A lot of recent office leasing activity in the East Bay, where in Emeryville, NMI Holding leased 23,000 sf and Art.com took 72,000 sf, both leases at 2100 Powell St. Next door in Oakland, Public Health Institute leased 35,000 sf at 555 12th St,; AC Search & Media signed for 82,000 sf at the same building; Self Aware Games leased 21,000 sf at 1999 Harrison St.; and University of California Press grabbed 25,000 sf at 155 Grand Ave. In Alameda, All Cells took 28,000 sf at 1301 Harbor Bay Parkway. Over the hill in Walnut Creek, Wells Fargo leased 12,000 sf at 2001 N. Main St. and Yapstone may be leasing 35,000 sf at 2121 North California. In Pleasanton, Home Street Bank leased 13,000 sf at 7701 Koll Center Parkway and next door in Livermore, Aero Precision signed for 44,000 sf at 30 Lindbergh Ave. Across the Bay in Brisbane, Hyperion Therapeutics leased 20,000 sf at 2000 Sierra Point Parkway, and further north in South San Francisco, Vista Gen Therapeutics signed for 10,000 sf at 333 Allerton Ave and Prothena Biosciences expanded to 14,000 sf at 1650 Gateway Blvd. In San Francisco, Pacific Crest Securities expanded to 11,000 sf at 201 Spear St.; Ameriprise Financial leased 10,000 sf at 333 Sacramento St,; Twitter leased 313,000 sf at One 10th St,; Practice Fusion is taking 100,000 sf at 650 Townsend St.; Pinterest, Trulia, and Dropbox rumored to be out looking for big chunks of office space, and combined with the LinkedIn requirements totals 700,000 sf of requirements.

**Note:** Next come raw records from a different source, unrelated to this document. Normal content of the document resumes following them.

(** * Response parsing and category fan-out of the AI content engine

    A shallow embedding of [engine/ai_content_generator.py],
    [engine/multi_category_generator.py] and the [/api/generate] handler of
    [api.py], with the properties of the response parser and of the
    fan-out orchestrator that the specification states about them.

    Python values are modelled as the code uses them: a [str] is a list of
    Unicode code points, the [result] dictionary is a finite map from its
    string keys to dynamically typed values, a raised exception is an
    explicit outcome, and the completion and search services are state
    transformers over an abstract world. *)

From Stdlib Require Import NArith ZArith Ascii String List Bool Lia DecimalString.
From stdpp Require Import base option list strings gmap.

Open Scope string_scope.
Open Scope list_scope.

(** ** Python strings *)

Module PyStr.

(** A Python [str] is a sequence of code points. *)
Definition char : Type := N.
Definition str : Type := list char.

(** A literal of the source, written as a Rocq string of ASCII characters. *)
Definition py (s : string) : str :=
  map N_of_ascii (list_ascii_of_string s).

(** The code point 10, the line feed ["\n"]. *)
Definition LF : char := 10%N.

(** [len(s) == 0], the negation of the truth value of a sequence. *)
Definition is_empty {A} (l : list A) : bool :=
  match l with [] => true | _ :: _ => false end.

(** [str.isspace] on one code point: the characters CPython's
    [Py_UNICODE_ISSPACE] accepts, which are the ones [strip()] and
    [split()] remove. *)
Definition isspace (c : char) : bool :=
  ((9 <=? c) && (c <=? 13) || (28 <=? c) && (c <=? 32)
   || (c =? 133) || (c =? 160) || (c =? 5760)
   || (8192 <=? c) && (c <=? 8202)
   || (c =? 8232) || (c =? 8233) || (c =? 8239) || (c =? 8287)
   || (c =? 12288))%N.

Fixpoint lstrip (s : str) : str :=
  match s with
  | [] => []
  | c :: s' => if isspace c then lstrip s' else s
  end.

Definition rstrip (s : str) : str := rev (lstrip (rev s)).

(** [s.strip()] *)
Definition strip (s : str) : str := rstrip (lstrip s).

(** [s.startswith(p)] *)
Fixpoint startswith (s p : str) : bool :=
  match p, s with
  | [], _ => true
  | _ :: _, [] => false
  | a :: p', b :: s' => (a =? b)%N && startswith s' p'
  end.

(** [sub in s] *)
Fixpoint contains (sub s : str) : bool :=
  startswith s sub ||
  match s with
  | [] => false
  | _ :: s' => contains sub s'
  end.

(** [s.split(sep)] for a non-empty [sep]: the text is scanned from the left,
    every occurrence of [sep] that does not overlap an earlier one ends a
    piece.  [skip] counts the characters of a separator still to be passed;
    the result is the piece being read and the pieces after it. *)
Fixpoint split_from (sep : str) (skip : nat) (s : str) : str * list str :=
  match s with
  | [] => ([], [])
  | c :: s' =>
      match skip with
      | S k => split_from sep k s'
      | O =>
          if startswith s sep
          then let '(h, t) := split_from sep (length sep - 1) s' in ([], h :: t)
          else let '(h, t) := split_from sep 0 s' in (c :: h, t)
      end
  end.

Definition split (s sep : str) : list str :=
  let '(h, t) := split_from sep 0 s in h :: t.

(** [s.split()]: the maximal runs of characters that are not whitespace.
    [cur] is the run being read, in reverse. *)
Fixpoint split_ws_from (cur : str) (s : str) : list str :=
  match s with
  | [] => if is_empty cur then [] else [rev cur]
  | c :: s' =>
      if isspace c
      then (if is_empty cur then split_ws_from [] s'
            else rev cur :: split_ws_from [] s')
      else split_ws_from (c :: cur) s'
  end.

Definition split_ws (s : str) : list str := split_ws_from [] s.

(** [s.replace(old, new)] for a non-empty [old]. *)
Fixpoint replace_from (old new : str) (skip : nat) (s : str) : str :=
  match s with
  | [] => []
  | c :: s' =>
      match skip with
      | S k => replace_from old new k s'
      | O =>
          if startswith s old
          then new ++ replace_from old new (length old - 1) s'
          else c :: replace_from old new 0 s'
      end
  end.

Definition replace (s old new : str) : str := replace_from old new 0 s.

(** [sep.join(l)] *)
Fixpoint join (sep : str) (l : list str) : str :=
  match l with
  | [] => []
  | [x] => x
  | x :: l' => x ++ sep ++ join sep l'
  end.

(** [s[:n]] *)
Definition slice_to (n : nat) (s : str) : str := firstn n s.

(** The comprehension both parsers apply to the text of a thread or CTA
    section: [[t.strip() for t in text.split('---') if t.strip()]]. *)
Definition dash_segments (text : str) : list str :=
  map strip
    (List.filter (fun t => negb (is_empty (strip t))) (split text (py "---"))).

End PyStr.

Import PyStr.

(** ** Python values, dictionaries and exceptions *)

Module PyValue.

(** The values the result dictionaries hold.  The fields [twitter_thread]
    and [cta] start as lists and can be assigned a [str] by the parsers,
    so the type of a field is not fixed by its key. *)
Inductive value : Type :=
  | VNone
  | VInt (n : Z)
  | VStr (s : str)
  | VList (l : list str).

#[global] Instance value_inhabited : Inhabited value := populate VNone.

(** [bool(v)], as [if v] and [not v] compute it. *)
Definition truthy (v : value) : bool :=
  match v with
  | VNone => false
  | VInt n => negb (n =? 0)%Z
  | VStr s => negb (is_empty s)
  | VList l => negb (is_empty l)
  end.

(** A [str] argument that may be [None]. *)
Definition opt_truthy (o : option str) : bool :=
  match o with
  | Some s => negb (is_empty s)
  | None => false
  end.

(** A dictionary with [str] keys. *)
Abbreviation dict := (gmap string value).

(** The exceptions the code raises. *)
Inductive exn : Type :=
  | Exception (msg : str)
  | KeyError (key : string)
  | HTTPException (status_code : Z) (detail : str).

(** The outcome of a call: a returned value or a raised exception. *)
Inductive outcome (A : Type) : Type :=
  | Returned (a : A)
  | Raised (e : exn).
Arguments Returned {A} a.
Arguments Raised {A} e.

(** A computation that talks to the services: a transformer of the world
    [W] that returns or raises. *)
Definition io (W A : Type) : Type := W -> outcome A * W.

Definition ret {W A} (a : A) : io W A := fun w => (Returned a, w).

Definition raise {W A} (e : exn) : io W A := fun w => (Raised e, w).

(** A call of a service, which answers and never raises. *)
Definition call {W A} (f : W -> A * W) : io W A :=
  fun w => let '(a, w') := f w in (Returned a, w').

(** A computation that leaves the world alone. *)
Definition pure {W A} (o : outcome A) : io W A := fun w => (o, w).

Definition bind {W A B} (m : io W A) (k : A -> io W B) : io W B :=
  fun w =>
    match m w with
    | (Returned a, w') => k a w'
    | (Raised e, w') => (Raised e, w')
    end.

(** [try: m except Exception as e: h e] *)
Definition try_except {W A} (m : io W A) (h : exn -> io W A) : io W A :=
  fun w =>
    match m w with
    | (Returned a, w') => (Returned a, w')
    | (Raised e, w') => h e w'
    end.

End PyValue.

Import PyValue.

#[global] Instance io_ret {W} : MRet (io W) := fun A => @ret W A.
#[global] Instance io_bind {W} : MBind (io W) := fun A B k m => @bind W A B m k.

(** ** engine/ai_content_generator.py *)

Module AIContentGenerator.

(** The paragraph separator ["\n\n"]. *)
Definition NN : str := [LF; LF].

(** The locals of the loop of [_parse_response]. *)
Record locals : Type := mk_locals {
  result : dict;
  current_section : option string;
  current_content : list str
}.

Definition initial_result (topic : str) : dict :=
  <["topic" := VStr topic]>
  (<["category" := VStr (py "new_tool_intro")]>
  (<["master_storyline" := VStr []]>
  (<["youtube_script" := VStr []]>
  (<["instagram_script" := VStr []]>
  (<["twitter_thread" := VList []]>
  (<["caption" := VStr []]>
  (<["cta" := VList []]>
  (<["hashtags" := VList []]> ∅)))))))).

(** [section.replace(marker, '').strip()] *)
Definition after_marker (section marker : str) : str :=
  strip (replace section marker []).

(** [[t.strip() for t in '\n\n'.join(content).split('---') if t.strip()]] *)
Definition split_dashes (content : list str) : list str :=
  dash_segments (join NN content).
(** A clock that is set back by one second after its first reading. *)
Definition stepped_back_world : World :=
  mkWorld (fun n => Z.of_nat n) 0
          (fun n => match n with
                    | O => mkDatetime 2024 1 1 0 0 1 0
                    | _ => mkDatetime 2024 1 1 0 0 0 0
                    end) 0 [].

(** An int of 4301 digits, one more than [str] prints. *)
Definition huge_int : Z := 10 ^ 4300.

(* ================================================================== *)
(** ** Dynamic typing *)

Definition LF : ascii := ascii_of_nat 10.

(** [obj[key]] for a string key: a dict looks the key up, a list or a
    string wants integer indices, the other values have no
    subscript. *)
Definition subscript (obj : pyval) (key : string) : pyres pyval :=
  match obj with
  | PDict d =>
      match dict_get key d with
      | Some v => inl v
      | None => inr (KeyError key)
      end
  | _ => inr TypeError
  end.

(** [v + 1]: an int gives an int, a boolean counts as 0 or 1, a float
    gives a float; the other values cannot be added to an int. *)
Definition add_one (v : pyval) : pyres pyval :=
  match v with
  | PInt z => inl (PInt (z + 1))
  | PBool b => inl (PInt (Z.b2z b + 1))
  | PFloat f => inl (PFloat (PrimFloat.add f PrimFloat.one))
  | _ => inr TypeError
  end.

(** [str(v)], as an f-string prints [v]: a string as it is, an int in
    decimal when it has few enough digits, [None] and the booleans by
    name; [repr] stands for what Python prints for a float, a list or
    a dict, or raises while printing it, which this development does
    not spell out. *)
Definition py_str (repr : pyval -> pyres string) (v : pyval)
  : pyres string :=
  match v with
  | PStr s => inl s
  | PInt z => str_of_int z
  | PBool true => inl "True"
  | PBool false => inl "False"
  | PNone => inl "None"
  | _ => repr v
  end.

(** A byte of the form [10xxxxxx], which continues a UTF-8 character. *)
Definition is_continuation_byte (c : ascii) : bool :=
  match c with
  | Ascii _ _ _ _ _ _ false true => true
  | _ => false
  end.

(** The characters of a string, whose bytes are its UTF-8 encoding. *)
Fixpoint characters (s : string) : list string :=
  match s with
  | EmptyString => []
  | String c s' =>
      let chs := characters s' in
      match s', chs with
      | String c' _, ch :: chs' =>
          if is_continuation_byte c' then String c ch :: chs'
          else String c EmptyString :: chs
      | _, _ => String c EmptyString :: chs
      end
  end.

(** The keys of a dict, each once, a key's first binding being the one
    [dict_get] reads. *)
Fixpoint dict_keys (d : pydict) : list string :=
  match d with
  | [] => []
  | (k, _) :: d' =>
      k :: filter (fun k' => negb (String.eqb k k')) (dict_keys d')
  end.

(** What [for x in v] and [[... for x in v]] go through. *)
Definition iterate (v : pyval) : pyres (list pyval) :=
  match v with
  | PList l => inl l
  | PDict d => inl (map PStr (dict_keys d))
  | PStr s => inl (map PStr (characters s))
  | _ => inr TypeError
  end.

(** [len(v)] *)
Definition py_len (v : pyval) : pyres nat :=
  match v with
  | PList l => inl (List.length l)
  | PDict d => inl (List.length (dict_keys d))
  | PStr s => inl (List.length (characters s))
  | _ => inr TypeError
  end.

(** [s * n] on strings. *)
Fixpoint str_repeat (s : string) (n : nat) : string :=
  match n with
  | O => EmptyString
  | S n' => s ++ str_repeat s n'
  end.

(* ================================================================== *)
(** ** [main] of [amp/examples/python_basic.py] *)

(** [async def main()]; an exception of the query, of the two
    subscripts of [results] or of printing their values would end
    it. *)
Definition main (repr : pyval -> pyres string) : Py (pyres unit) :=
  print "🚀 AMP Python SDK Example" ;;;
  print (str_repeat "=" 40) ;;;
  print (String LF "📝 Creating symbols...") ;;;
  main_fn <- MockAmpClient.create_symbol
               "main" "function" "src/main.rs" "rust" ;;
  config_struct <- MockAmpClient.create_symbol
                     "Config" "type" "src/config.rs" "rust" ;;
  print (String LF "🤔 Making a decision...") ;;;
  decision <- MockAmpClient.create_decision
    "Choose database for AMP"
    "Need a database that supports vector search and graph relations"
    "SurrealDB provides both vector indexing and graph capabilities in a single system"
    "Use SurrealDB as the storage backend" ;;
  print (String LF "🔍 Querying memory...") ;;;
  results <-? MockAmpClient.query_objects "rust functions"
                MockAmpClient.default_limit ;;
  report <-? ret (let* total_count := subscript results "total_count" in
                  let* shown_count := py_str repr total_count in
                  let* ms := subscript results "execution_time_ms" in
                  let* shown_ms := py_str repr ms in
                  inl ("Query returned " ++ shown_count ++ " results in "
                       ++ shown_ms ++ "ms")) ;;
  print report ;;;
  print (String LF "✅ Example completed!") ;;;
  print (String LF "Next steps:") ;;;
  print "1. Start the AMP server: cd server && cargo run" ;;;
  print "2. Generate the real SDK: ./scripts/generate-sdks.sh" ;;;
  print "3. Replace MockAmpClient with the generated SDK" ;;;
  ret (inl tt).

(* ================================================================== *)
(** ** [amp/test_parser_fix.py] *)

(** ['unknown' in symbol_types] *)
Definition has_unknown (symbol_types : list string) : bool :=
  existsb (String.eqb "unknown") symbol_types.

(** What [test_parser_fix] returns, from the status code of the
    response and the [symbol_type] of each symbol in its body. *)
Definition test_parser_fix (status_code : Z) (symbol_types : list string)
  : bool :=
  if status_code =? 200 then
    if has_unknown symbol_types then false else true
  else false.

(** What [requests.post] returned: [json] is the decoded body, [None]
    when the body is not JSON and [response.json()] raises. *)
Record Response : Type := mkResponse {
  status_code : Z;
  text : string;
  json : option pyval
}.

(** [response.json()] *)
Definition response_json (response : Response) : pyres pyval :=
  match json response with
  | Some v => inl v
  | None => inr JSONDecodeError
  end.

(** [result.get('symbols', [])]: only a dict has [get]. *)
Definition get_symbols (result : pyval) : pyres pyval :=
  match result with
  | PDict d =>
      inl (match dict_get "symbols" d with
           | Some v => v
           | None => PList []
           end)
  | _ => inr AttributeError
  end.

(** The text the test prints for one symbol:
    [f"  - {symbol['symbol_type']}: {symbol['name']} (line {symbol['start_line'] + 1})"],
    each field evaluated and printed before the next is evaluated. *)
Definition symbol_line (repr : pyval -> pyres string) (symbol : pyval)
  : pyres string :=
  let* symbol_type := subscript symbol "symbol_type" in
  let* shown_type := py_str repr symbol_type in
  let* name := subscript symbol "name" in
  let* shown_name := py_str repr name in
  let* start_line := subscript symbol "start_line" in
  let* line := add_one start_line in
  let* shown_line := py_str repr line in
  inl ("  - " ++ shown_type ++ ": " ++ shown_name
       ++ " (line " ++ shown_line ++ ")").
(** * BuchlaLowPassGate: a shallow embedding of the low pass gate node

    Source: BuchlaBongo/Source/BuchlaBongo/Private/BuchlaLowPassGate.cpp

    The node keeps an attack/decay envelope ([FEnvelopeState], advanced by
    [Envelope.GetNextEnvelopeOutput]) and a state variable filter, and
    combines them per audio block according to [ELowPassGateMode].

    Numbers are modelled as the code has them: [int32] as [Z] with the
    wrap-around written out, [float] as IEEE binary32 on the Standard
    Library's [spec_float] (24 bits of precision, round to nearest even). *)

From Stdlib Require Import ZArith Bool Lia.
From Stdlib Require Import SpecFloat.
From stdpp Require Import base list sorting strings gmap.

Local Open Scope Z_scope.

(** ** int32 *)

Module Int32.

Definition min_int : Z := -2147483648.
Definition max_int : Z := 2147483647.

Definition in_range (z : Z) : Prop := min_int <= z <= max_int.

(** Two's complement wrap-around of a mathematical integer. *)
Definition wrap (z : Z) : Z := (z + 2147483648) mod 4294967296 - 2147483648.

Definition add (a b : Z) : Z := wrap (a + b).
Definition sub (a b : Z) : Z := wrap (a - b).
Definition incr (a : Z) : Z := wrap (a + 1).

End Int32.

(** [INDEX_NONE] of the engine's core headers. *)
Definition INDEX_NONE : Z := -1.

(** ** float (IEEE binary32) *)

Module F32.

Definition prec : Z := 24.
Definition emax : Z := 128.

Definition float : Type := spec_float.

Definition add : float -> float -> float := SFadd prec emax.
Definition sub : float -> float -> float := SFsub prec emax.
Definition mul : float -> float -> float := SFmul prec emax.
Definition div : float -> float -> float := SFdiv prec emax.
Definition abs : float -> float := SFabs.

Definition ltb : float -> float -> bool := SFltb.
Definition leb : float -> float -> bool := SFleb.
Definition eqb : float -> float -> bool := SFeqb.

Definition valid : float -> bool := valid_binary prec emax.

Definition is_nan (x : float) : bool :=
  match x with S754_nan => true | _ => false end.

(** Zero or a finite number: neither an infinity nor a NaN. *)
Definition is_finite (x : float) : bool :=
  match x with
  | S754_zero _ | S754_finite _ _ _ => true
  | _ => false
  end.

(** [(float)n] for an integer [n]: rounded to nearest even. *)
Definition of_int (n : Z) : float := binary_normalize prec emax n 0 false.

(** [(int32)x]: truncation toward zero.  Out of range and NaN inputs are
    undefined behaviour in C++; the model returns what the SSE conversion
    instruction gives there, the "integer indefinite" value. *)
Definition to_int32 (x : float) : Z :=
  match x with
  | S754_zero _ => 0
  | S754_finite s m e =>
      let t := Z.shiftl (Zpos m) e in
      let r := if s then - t else t in
      if (Int32.min_int <=? r) && (r <=? Int32.max_int) then r
      else Int32.min_int
  | _ => Int32.min_int
  end.

Definition zero : float := S754_zero false.
Definition one : float := Eval vm_compute in of_int 1.
Definition half : float := Eval vm_compute in div (of_int 1) (of_int 2).
Definition minus_one : float := Eval vm_compute in of_int (-1).

(** 2^31, the first value past the range of [int32]. *)
Definition two31 : float := Eval vm_compute in of_int 2147483648.

(** +0, or a well-formed number above 0 and at most 1. *)
Definition unit_value (x : float) : Prop :=
  x = zero \/ (valid x = true /\ ltb zero x = true /\ leb x one = true).

End F32.

Abbreviation float := F32.float.

(** ** FMath

    The engine's math helpers used by the node (UnrealMathUtility.h). They
    are generic templates there; here they are instantiated at [float]. *)

Module FMath.

(** [KINDA_SMALL_NUMBER] is [1.e-4f], [SMALL_NUMBER] is [1.e-8f]. Both
    literals denote the binary32 nearest to the decimal, which is the
    correctly rounded quotient of two exactly representable integers. *)
Definition KINDA_SMALL_NUMBER : float :=
  Eval vm_compute in F32.div (F32.of_int 1) (F32.of_int 10000).
Definition SMALL_NUMBER : float :=
  Eval vm_compute in F32.div (F32.of_int 1) (F32.of_int 100000000).

(** [Max(A, B) = (B < A) ? A : B] and [Min(A, B) = (A < B) ? A : B]. *)
Definition Max (A B : float) : float := if F32.ltb B A then A else B.
Definition Min (A B : float) : float := if F32.ltb A B then A else B.

(** [Clamp(X, Min, Max) = Max(Min(X, MaxValue), MinValue)]. *)
Definition Clamp (X MinValue MaxValue : float) : float :=
  Max (Min X MaxValue) MinValue.

Definition Abs (A : float) : float := F32.abs A.

(** [IsNearlyEqual(A, B, ErrorTolerance = SMALL_NUMBER)]. *)
Definition IsNearlyEqual (A B : float) : bool :=
  F32.leb (Abs (F32.sub A B)) SMALL_NUMBER.

Definition IsNearlyZero (A : float) : bool :=
  F32.leb (Abs A) SMALL_NUMBER.

(** [GetRangePct(MinValue, MaxValue, Value)]. *)
Definition GetRangePct (MinValue MaxValue Value : float) : float :=
  let Divisor := F32.sub MaxValue MinValue in
  if IsNearlyZero Divisor
  then (if F32.leb MaxValue Value then F32.one else F32.zero)
  else F32.div (F32.sub Value MinValue) Divisor.

(** [Lerp(A, B, Alpha) = A + Alpha * (B - A)]. *)
Definition Lerp (A B Alpha : float) : float :=
  F32.add A (F32.mul Alpha (F32.sub B A)).

(** [GetMappedRangeValueClamped(InputRange, OutputRange, Value)], with the
    two ranges given by their bounds. *)
Definition GetMappedRangeValueClamped
    (InLo InHi OutLo OutHi Value : float) : float :=
  let ClampedPct := Clamp (GetRangePct InLo InHi Value) F32.zero F32.one in
  Lerp OutLo OutHi ClampedPct.

End FMath.

(** ** Audio::FExponentialEase

    The smoothing helper of the engine's DSP library (DSP/Dsp.h) held by the
    envelope state. Only construction, [SetEaseFactor] and [SetValue] are
    used by the node. *)

Module FExponentialEase.

Record t : Type := Build {
  CurrentValue : float;
  Threshold : float;
  TargetValue : float;
  EaseFactor : float;
  OneMinusEase : float;
  EaseTimesTarget : float
}.

(** Default construction: [FExponentialEase(0.0f, 0.001f, KINDA_SMALL_NUMBER)]. *)
Definition Default : t :=
  let InEaseFactor := F32.div (F32.of_int 1) (F32.of_int 1000) in
  Build F32.zero FMath.KINDA_SMALL_NUMBER F32.zero InEaseFactor
        (F32.sub F32.one InEaseFactor) (F32.mul InEaseFactor F32.zero).

Definition SetEaseFactor (InEaseFactor : float) (e : t) : t :=
  Build (CurrentValue e) (Threshold e) (TargetValue e) InEaseFactor
        (F32.sub F32.one InEaseFactor) (EaseTimesTarget e).

Definition SetValue (InValue : float) (bIsInit : bool) (e : t) : t :=
  Build (if bIsInit then InValue else CurrentValue e) (Threshold e) InValue
        (EaseFactor e) (OneMinusEase e) (F32.mul (EaseFactor e) InValue).

(** [Init(InInitValue, InEaseFactor)]: every member but the threshold is
    set anew. *)
Definition Init (InInitValue InEaseFactor : float) (e : t) : t :=
  Build InInitValue (Threshold e) InInitValue InEaseFactor
        (F32.sub F32.one InEaseFactor) (F32.mul InInitValue InEaseFactor).

End FExponentialEase.

(** ** FEnvelopeState (lines 53-83) *)

Module FEnvelopeState.

Record t : Type := Build {
  CurrentSampleIndex : Z;
  AttackSampleCount : Z;
  DecaySampleCount : Z;
  AttackCurveFactor : float;
  DecayCurveFactor : float;
  EnvelopeEase : FExponentialEase.t;
  StartingEnvelopeValue : float;
  CurrentEnvelopeValue : float;
  bLooping : bool;
  bHardReset : bool
}.

(** The member initialisers of the struct. *)
Definition Default : t :=
  Build INDEX_NONE 1 1 F32.zero F32.zero FExponentialEase.Default
        F32.zero F32.zero false false.

Definition set_CurrentSampleIndex (v : Z) (s : t) : t :=
  Build v (AttackSampleCount s) (DecaySampleCount s) (AttackCurveFactor s)
        (DecayCurveFactor s) (EnvelopeEase s) (StartingEnvelopeValue s)
        (CurrentEnvelopeValue s) (bLooping s) (bHardReset s).

Definition set_AttackSampleCount (v : Z) (s : t) : t :=
  Build (CurrentSampleIndex s) v (DecaySampleCount s) (AttackCurveFactor s)
        (DecayCurveFactor s) (EnvelopeEase s) (StartingEnvelopeValue s)
        (CurrentEnvelopeValue s) (bLooping s) (bHardReset s).

Definition set_DecaySampleCount (v : Z) (s : t) : t :=
  Build (CurrentSampleIndex s) (AttackSampleCount s) v (AttackCurveFactor s)
        (DecayCurveFactor s) (EnvelopeEase s) (StartingEnvelopeValue s)
        (CurrentEnvelopeValue s) (bLooping s) (bHardReset s).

Eventbrite leased 100,000 sf at 155 Fifth St,; Intuit leased 200,000 sf for a renewal and expansion at 22 Fourth St:, and is also rumored to be searching for another 200,000 sf; Esurance took 91,000 sf at 650 Davis St., Swirl expanded to 24,000 sf at 385 Moraga St.; and Techscape leased 27,000 sf at 71 Stephenson St.
Downtown San Francisco Class A office buildings are routinely selling for $600 to 800 per square foot or more, with full-service annual rental rates in the $55 to 65/sf range. Contrast this with a 380,000 square foot Class A office building directly across the street from the Walnut Creek BART Station which just sold last month for $269/square foot. The 10-story with a multi-story parking garage with about 1,150 parking stalls and annual rents that went from $33/rsf per year prior to sale to $36/rsf after the sale.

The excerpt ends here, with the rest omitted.